In terms of operating system usage though, most systems are still Windows-based. Windows is what companies develop for, and what people use by default and are familiar with. The choice of operating system is very strongly driven by application availability, and WSL being really good makes this somewhat worse, as it removes the need for people to switch to a real Linux system entirely if there is the occasional software requiring it. Yet, we have a lot more Linux users than before, and use it in many places where it makes sense. I also developed a novel data acquisition software that even runs on Linux-only and uses the abilities of the platform to its fullest extent. All of this resulted in me asking existing software and hardware vendors for Linux support a lot more often. Vendor-customer relationship in science is usually pretty good, and vendors do usually want to help out. Same for open source projects, especially if you offer to do Linux porting work for them… But overall, the ease of use and availability of required applications and their usability rules supreme. Most people are not technically knowledgeable and just want to get their research done in the best way possible, getting the best results with the least amount of friction.

Back to the point
The point of that story is this: GNOME, KDE, RHEL, Debian or Ubuntu: They all do not matter if the necessary applications are not available for them. And as soon as they are, the easiest-to-use solution wins. There are many facets of “easiest”: In many cases this is RHEL due to Red Hat support contracts being available, in many other cases it is Ubuntu due to its mindshare and ease of use. KDE Plasma is also frequently seen, as it is perceived a bit easier to onboard Windows users with it (among other benefits). Ultimately, it comes down to applications and 3rd-party support though.

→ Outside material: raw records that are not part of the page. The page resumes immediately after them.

(* ===== verification/Proxysem.v ===== *)
(** * The synthetic proxy targets

    [src/internal/protocol/proxysem]: relay intents, the registry of synthetic
    targets, and the chunk schedule each target answers with. Nothing here
    touches a network: a target is a function from a request to chunk sizes. A
    descriptor's parameters are a map; which of several bad parameters an error
    names depends on Go's iteration order, whether there is an error does not
    ([parameters_order]). *)

From S2P Require Import Prelude GoBytes Ir Validate Padding.
From Stdlib Require Import ZArith Lia Strings.Ascii.
From stdpp Require Import base list gmap strings pretty.
Local Open Scope Z_scope.

Inductive proxy_error :=
  | ErrInvalidIntent (detail : string)
  | ErrUnknownTarget (detail : string)
  | ErrInvalidDescriptor (detail : string)
  | ErrOversizedTarget (detail : string).

Definition DefaultMaxRequestBytes : Z := 512 * 1024.
Definition DefaultMaxResponseBytes : Z := 2 * 1024 * 1024.

Record TargetDescriptor := mkTarget {
  td_Class : string;
  td_Variant : string;
  td_Parameters : gmap string string;
}.

Record RelayIntent := mkIntent {
  ri_StreamID : Z;
  ri_RelayIntentID : Z;
  ri_Target : TargetDescriptor;
  ri_RequestClass : string;
  ri_PriorityClass : string;
  ri_ResponseMode : string;
  ri_MaxRequestBytes : Z;
  ri_MaxResponseBytes : Z;
}.

Record TargetRequest := mkRequest {
  tr_StreamID : Z;
  tr_Bytes : Z;
  tr_Class : string;
}.

Record TargetChunk := mkChunk {
  ch_StreamID : Z;
  ch_Index : Z;
  ch_Bytes : Z;
  ch_Final : bool;
  ch_ErrorCode : string;
  ch_Reset : bool;
  ch_Backpressure : bool;
  ch_MetadataClass : string;
  ch_Tick : Z;
}.

Record TargetResult := mkResult {
  res_StreamID : Z;
  res_ResponseBytes : Z;
  res_ChunkCount : Z;
  res_ErrorCode : string;
  res_Closed : bool;
  res_Reset : bool;
}.

(** ** Parameters *)

(** [strconv.Atoi]: an optional sign and decimal digits, in the range of [int]. *)
Fixpoint decimal (s : string) (acc : Z) : option Z :=
  match s with
  | EmptyString => Some acc
  | String a r =>
      let n := Z.of_N (N_of_ascii a) in
      if (48 <=? n) && (n <=? 57) then decimal r (acc * 10 + (n - 48)) else None
  end.

Definition digits (s : string) : option Z :=
  match s with EmptyString => None | _ => decimal s 0 end.

Definition Atoi (s : string) : option Z :=
  let v := match s with
           | String "-" r => Z.opp <$> digits r
           | String "+" r => digits r
           | _ => digits s
           end in
  match v with
  | Some n => if (- MaxInt64 - 1 <=? n) && (n <=? MaxInt64) then Some n else None
  | None => None
  end.

Definition sizeParam (desc : TargetDescriptor) (key : string) (fallback : Z) : result proxy_error Z :=
  let value := mapGet (td_Parameters desc) key in
  if bool_decide (value = "") then Ok fallback
  else match Atoi value with
       | None => Err (ErrInvalidDescriptor ("invalid " +:+ key))
       | Some parsed =>
           fail? (parsed <? 0) || (DefaultMaxResponseBytes <? parsed)
             with ErrOversizedTarget (key +:+ " exceeds safety bound") in
           Ok parsed
       end.

Definition mustSizeParam (desc : TargetDescriptor) (key : string) (fallback : Z) : Z :=
  match sizeParam desc key fallback with Ok value => value | Err _ => fallback end.

Definition boundedIntParam (desc : TargetDescriptor) (key : string) (minValue maxValue fallback : Z)
    : result proxy_error Z :=
  let value := mapGet (td_Parameters desc) key in
  if bool_decide (value = "") then Ok fallback
  else match Atoi value with
       | None => Err (ErrInvalidDescriptor ("invalid " +:+ key))
       | Some parsed =>
           fail? (parsed <? minValue) || (maxValue <? parsed)
             with ErrInvalidDescriptor (key +:+ " outside bounds") in
           Ok parsed
       end.
(* ===== verification/Framing.v ===== *)
(** * The framing codec

    [src/internal/protocol/framing/codec.go], [codec_buffer_helpers.go] and the
    profile half of [codec_spec_v1.go]. A writer that fills a caller's buffer
    from left to right is the function that returns the bytes it writes; that
    those bytes have exactly the length computed beforehand is a theorem
    ([frame_size_exact]). A reader is the list of bytes still to come. *)

From S2P Require Import Prelude GoBytes Ir Validate Scheduler Padding Proxysem.
From Stdlib Require Import ZArith Lia Strings.Byte.
From stdpp Require Import base list sets strings.
Local Open Scope Z_scope.

Inductive FragmentErrorKind :=
  | FragmentErrorEmpty | FragmentErrorMissing | FragmentErrorConflictingCount
  | FragmentErrorSemantic | FragmentErrorStream | FragmentErrorMessage
  | FragmentErrorOperation | FragmentErrorOutOfRange | FragmentErrorDuplicate
  | FragmentErrorReordered.

Inductive frame_error :=
  | FrameErrorf (message : string)
  | ErrUnexpectedEOF
  | ErrEOF
  | FragmentError (kind : FragmentErrorKind)
  | FrameProfile (e : verror)
  | FrameProxy (e : proxy_error)
  | FramePadding (e : pad_error).

Record Operation := mkOperation {
  Semantic : string;
  StreamID : Z;
  Sequence : Z;
  Offset : Z;
  CreditBytes : Z;
  Reason : string;
  Priority : string;
  EndStream : bool;
  Payload : bytes;
  RelayIntentID : Z;
  TargetClass : string;
  TargetVariant : string;
  RequestClass : string;
  ResponseMode : string;
  TargetErrorCode : string;
  TargetCloseReason : string;
  TargetResetReason : string;
  MetadataClass : string;
  ResponseChunkIndex : Z;
  PayloadByteCount : Z;
  ResponseByteCount : Z;
}.

Record DecodedFrame := mkDecoded {
  dOperation : Operation;
  WireSymbol : string;
  FrameBytes : Z;
  PayloadBytes : Z;
  PaddingBytes : Z;
  FragIndex : Z;
  FragCount : Z;
}.

Record codecMessage := mkCodecMessage { semantic : string; wireSymbol : string; typeTag : bytes }.

Record codecSpec := mkSpec {
  messages : list codecMessage;
  lengthMode : string;
  checksumMode : string;
  headerOrder : list string;
  fragmentationMode : string;
  paddingPlacement : string;
  padding : PaddingPolicy;
  maxFrameBytes : Z;
  maxPayloadBytes : Z;
  maxBatchBytes : Z;
  streamEncodingMode : string;
  profileXORStreamMask : Z;
  tableStreamMask : Z;
  crc32PrefixState : Z;
}.

(** ** The spec of a profile *)

(** [fmt.Sprint] of a string slice: the elements in brackets, separated by
    spaces. *)
Definition Sprint (l : list string) : string := "[" +:+ String.concat " " l +:+ "]".

Definition legacyStreamMaskFromProfile (profile : Profile) (salt : string) : Z :=
  ChecksumIEEE (sbytes (pf_ID profile +:+ ":" +:+ salt +:+ ":"
                        +:+ Sprint (fg_HeaderOrder (pf_FrameGrammar profile)))).

(** [byte(index)] and the low byte of a checksum, at the first message with the
    same wire symbol. *)
Fixpoint tableTag (profile : Profile) (candidates : list MessageSymbol) (index : Z)
    (message : MessageSymbol) : bytes :=
  match candidates with
  | [] => []
  | candidate :: rest =>
      if bool_decide (ms_WireSymbol candidate = ms_WireSymbol message)
      then [zb index; zb (Z.land (ChecksumIEEE (sbytes (pf_ID profile +:+ ":"
                                   +:+ ms_WireSymbol message))) 255)]
      else tableTag profile rest (index + 1) message
  end.

Definition legacyTypeTagFromProfile (profile : Profile) (message : MessageSymbol) : bytes :=
  let mode := fg_TypeMode (pf_FrameGrammar profile) in
  if bool_decide (mode = "table_indexed_symbol") then tableTag profile (pf_Messages profile) 0 message
  else if bool_decide (mode = "derived_from_state") then
    PutUint32 (ChecksumIEEE (sbytes (pf_ID profile +:+ ":state:" +:+ ms_WireSymbol message)))
  else if bool_decide (mode = "derived_from_header_order") then
    PutUint32 (ChecksumIEEE (sbytes (Sprint (fg_HeaderOrder (pf_FrameGrammar profile)) +:+ ":"
                                     +:+ ms_WireSymbol message)))
  else sbytes (ms_WireSymbol message).

Definition specOf (profile : Profile) : codecSpec :=
  let g := pf_FrameGrammar profile in
  mkSpec ((fun m => mkCodecMessage (ms_Semantic m) (ms_WireSymbol m)
                      (legacyTypeTagFromProfile profile m)) <$> pf_Messages profile)
    (fg_LengthMode g) (fg_ChecksumMode g) (fg_HeaderOrder g) (fg_FragmentationMode g)
    (fg_PaddingPlacement g) (pf_Padding profile)
    (lim_MaxFrameBytes (pf_Limits profile)) (lim_MaxPayloadBytes (pf_Limits profile))
    (sc_MaxBatchBytes (pf_Scheduler profile)) (sp_IDEncodingMode (pf_Stream profile))
    (legacyStreamMaskFromProfile profile "profile") (legacyStreamMaskFromProfile profile "table")
    (crc32_update 0 (sbytes (pf_ID profile))).

Definition codecSpecFromProfile `{Encoding} (profile : Profile) : result frame_error codecSpec :=
  let? _ := map_err FrameProfile (Validate (Some profile)) in
  Ok (specOf profile).

Definition messageBySemantic (spec : codecSpec) (s : string) : option codecMessage :=
  snd <$> list_find (fun m => semantic m = s) (messages spec).

Definition messageByTag (spec : codecSpec) (tag : bytes) : option codecMessage :=
  snd <$> list_find (fun m => typeTag m = tag) (messages spec).

(** ** Sizes and writers *)

Definition writeStreamID (spec : codecSpec) (streamID : Z) : result frame_error bytes :=
  let mode := streamEncodingMode spec in
  if mem mode ["fixed32_be"; ""] then Ok (PutUint32 streamID)
  else if bool_decide (mode = "profile_xor32")
  then Ok (PutUint32 (Z.lxor streamID (profileXORStreamMask spec)))
  else if bool_decide (mode = "table_mapped32_le")
  then Ok (PutUint32LE (Z.lxor streamID (tableStreamMask spec)))
  else if bool_decide (mode = "varint") then Ok (PutUvarint streamID)
  else Err (FrameErrorf "unsupported stream id encoding").

Definition headerField (msg : codecMessage) (stream : bytes) (fragIndex fragCount padLen : Z)
    (field : string) : bytes :=
  if bool_decide (field = "type") then zb (zlen (typeTag msg)) :: typeTag msg
  else if bool_decide (field = "stream") then zb (zlen stream) :: stream
  else if bool_decide (field = "flags") then
    zb (Z.lor (if 1 <? fragCount then 1 else 0) (if 0 <? padLen then 2 else 0))
    :: PutUint16 (wrap16 fragIndex) ++ PutUint16 (wrap16 fragCount) ++ PutUint16 (wrap16 padLen)
  else [].

Definition writeHeaderFields (spec : codecSpec) (msg : codecMessage)
    (streamID fragIndex fragCount padLen : Z) : result frame_error bytes :=
  let? stream := writeStreamID spec streamID in
  fail? 255 <? zlen (typeTag msg) with FrameErrorf "type tag too long" in
  Ok (concat (headerField msg stream fragIndex fragCount padLen <$> headerOrder spec)).

(** [for value >= 128 { n++; value >>= 7 }]: ten rounds exhaust a [uint64]. *)
Fixpoint uvarintRounds (fuel : nat) (n value : Z) : Z :=
  match fuel with
  | O => n
  | S fuel => if 128 <=? value then uvarintRounds fuel (n + 1) (Z.shiftr value 7) else n
  end.

Definition uvarintSize (value : Z) : Z := uvarintRounds 10 1 value.

Definition lengthWrapperSize (spec : codecSpec) (bodyBytes : Z) : result frame_error Z :=
  let mode := lengthMode spec in
  if bool_decide (mode = "varint_prefix") then Ok (uvarintSize (wrap64 bodyBytes))
  else if bool_decide (mode = "fixed_2_prefix") then
    fail? 65535 <? bodyBytes with FrameErrorf "frame too large for fixed 2-byte length" in Ok 2
  else if mem mode ["fixed_4_prefix"; "length_suffix_lab"] then Ok 4
  else Err (FrameErrorf "unsupported length mode").

Definition fieldSize (msg : codecMessage) (n : Z) (field : string) : Z :=
  if bool_decide (field = "type") then 1 + zlen (typeTag msg)
  else if bool_decide (field = "stream") then 1 + n
  else if bool_decide (field = "flags") then 7
  else 0.

Fixpoint sumFields (msg : codecMessage) (n limit size : Z) (fields : list string)
    : result frame_error Z :=
  match fields with
  | [] => Ok size
  | field :: rest =>
      fail? limit - size <? fieldSize msg n field with FrameErrorf "frame exceeds profile limit" in
      sumFields msg n limit (size + fieldSize msg n field) rest
  end.

Definition headerFieldsSize (spec : codecSpec) (msg : codecMessage) (streamID limit : Z)
    : result frame_error Z :=
  let? stream := writeStreamID spec streamID in
  fail? 255 <? zlen (typeTag msg) with FrameErrorf "type tag too long" in
  fail? limit <? 0 with FrameErrorf "frame exceeds profile limit" in
  sumFields msg (zlen stream) limit 0 (headerOrder spec).

Definition checksumSize (spec : codecSpec) : Z :=
  if bool_decide (checksumMode spec = "crc32") then 4 else 0.

(** Body and wrapper bytes. *)
Definition frameSizeWithSpec (spec : codecSpec) (msg : codecMessage) (streamID contentBytes : Z)
    : result frame_error (Z * Z) :=
  fail? (contentBytes <? 0) || (maxFrameBytes spec <? contentBytes)
    with FrameErrorf "frame exceeds profile limit" in
  fail? maxFrameBytes spec - contentBytes <? checksumSize spec
    with FrameErrorf "frame exceeds profile limit" in
  let? headerBytes := headerFieldsSize spec msg streamID
                        (maxFrameBytes spec - contentBytes - checksumSize spec) in
  let bodyBytes := headerBytes + contentBytes + checksumSize spec in
  let? wrapperBytes := lengthWrapperSize spec bodyBytes in
  fail? MaxInt64 - bodyBytes <? wrapperBytes with FrameErrorf "frame length overflow" in
  Ok (bodyBytes, wrapperBytes).

Definition crcForSpec (spec : codecSpec) (body : bytes) : Z :=
  crc32_update (crc32PrefixState spec) body.

(** Header, padding, metadata, payload and checksum, in writing order. *)
Definition frameBody (spec : codecSpec) (header meta payload pad : bytes) : bytes :=
  let prefix := bool_decide (paddingPlacement spec = "prefix") in
  let content := header ++ (if prefix then pad else []) ++ meta ++ payload
                   ++ (if prefix then [] else pad) in
  content ++ (if bool_decide (checksumMode spec = "crc32")
              then PutUint32 (crcForSpec spec content) else []).

Definition wrapBody (spec : codecSpec) (body : bytes) : bytes :=
  let mode := lengthMode spec in
  if bool_decide (mode = "varint_prefix") then PutUvarint (wrap64 (zlen body)) ++ body
  else if bool_decide (mode = "fixed_2_prefix") then PutUint16 (wrap16 (zlen body)) ++ body
  else if bool_decide (mode = "fixed_4_prefix") then PutUint32 (wrap32 (zlen body)) ++ body
  else body ++ PutUint32 (wrap32 (zlen body)).

(** The header was checked when its size was computed; an error is ignored. *)
Definition writeFrameWithSpec (spec : codecSpec) (msg : codecMessage) (streamID : Z)
    (meta payload pad : bytes) (fragIndex fragCount : Z) : bytes :=
  let header := match writeHeaderFields spec msg streamID fragIndex fragCount (zlen pad) with
                | Ok h => h
                | Err _ => []
                end in
  wrapBody spec (frameBody spec header meta payload pad).

(** ** Metadata *)

Definition operationMetadataStrings (op : Operation) : list string :=
  [Reason op; Priority op; TargetClass op; TargetVariant op; RequestClass op; ResponseMode op;
   TargetErrorCode op; TargetCloseReason op; TargetResetReason op; MetadataClass op].

Definition writeOperationMetadata (op : Operation) : bytes :=
  PutUint64 (Sequence op) ++ PutUint64 (Offset op) ++ PutUint32 (wrap32 (CreditBytes op))
  ++ [if EndStream op then Byte.x01 else Byte.x00]
  ++ PutUint64 (RelayIntentID op) ++ PutUint32 (wrap32 (PayloadByteCount op))
  ++ PutUint32 (wrap32 (ResponseByteCount op)) ++ PutUint32 (wrap32 (ResponseChunkIndex op))
  ++ concat ((fun value => zb (slen value) :: sbytes value) <$> operationMetadataStrings op).

Definition encodeOperationMetadata (op : Operation) : result frame_error bytes :=
  fail? 255 <? slen (Reason op) with FrameErrorf "reason too long" in
  fail? 255 <? slen (Priority op) with FrameErrorf "priority too long" in
  fail? CreditBytes op <? 0 with FrameErrorf "credit bytes cannot be negative" in
  fail? (PayloadByteCount op <? 0) || (ResponseByteCount op <? 0) || (ResponseChunkIndex op <? 0)
    with FrameErrorf "proxy byte counts and chunk indexes cannot be negative" in
  let? _ := forRange (operationMetadataStrings op) (fun value =>
      reject (255 <? slen value) (FrameErrorf "proxy metadata value too long")) in
  Ok (writeOperationMetadata op).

Here’s a dirty secret: In many cases, porting an application to Linux is not that difficult. The thing that companies (and FLOSS projects too!) struggle with and will calculate the merits of carefully in advance is whether it is worth the support cost as well as continuous QA/testing. Their staff will have to do all of that work, and they could spend that time on other tasks after all.
So if they learn that “porting to Linux” not only means added testing and support, but also means to choose between the legacy X11 display server that allows for 1:1 porting from Windows or the “new” Wayland compositors that do not support the same features they need, they will quickly consider it not worth the effort at all. I have seen this happen.
Of course many apps use a cross-platform toolkit like Qt, which greatly simplifies porting. But this just moves the issue one layer down, as now the toolkit needs to abstract Windows, macOS and Wayland. And Wayland does not contain features to do certain things or does them very differently from e.g. Windows, so toolkits have no way to actually implement the existing functionality in a way that works on all platforms. So in Qt’s documentation you will often find texts like “works everywhere except for on Wayland compositors or mobile”4.
Many missing bits or altered behavior are just papercuts, but those add up. And if users will have a worse experience, this will translate to more support work, or people not wanting to use the software on the respective platform.
What’s missing?
Window positioning
SDI applications with multiple windows are very popular in the scientific world. For data acquisition (for example with microscopes) we often have one monitor with control elements and one larger one with the recorded image. There is also other configurations where multiple signal modalities are acquired, and the experimenter aligns windows exactly in the way they want and expects the layout to be stored and to be loaded upon reopening the application. Even in the image from Adlershof Technology Park above you can see this style of UI design, at mega-scale. Being able to pop-out elements as windows from a single-window application to move them around freely is another frequently used paradigm, and immensely useful with these complex apps.
It is important to note that this is not a legacy design, but in many cases an intentional choice – these kinds of apps work incredibly well on larger screens or many screens and are very flexible (you can have any window configuration you want, and switch between them using the (usually) great window management abilities of your desktop).
Of course, these apps will work terribly on tablets and small form factors, but that is not the purpose they were designed for and nobody would use them that way.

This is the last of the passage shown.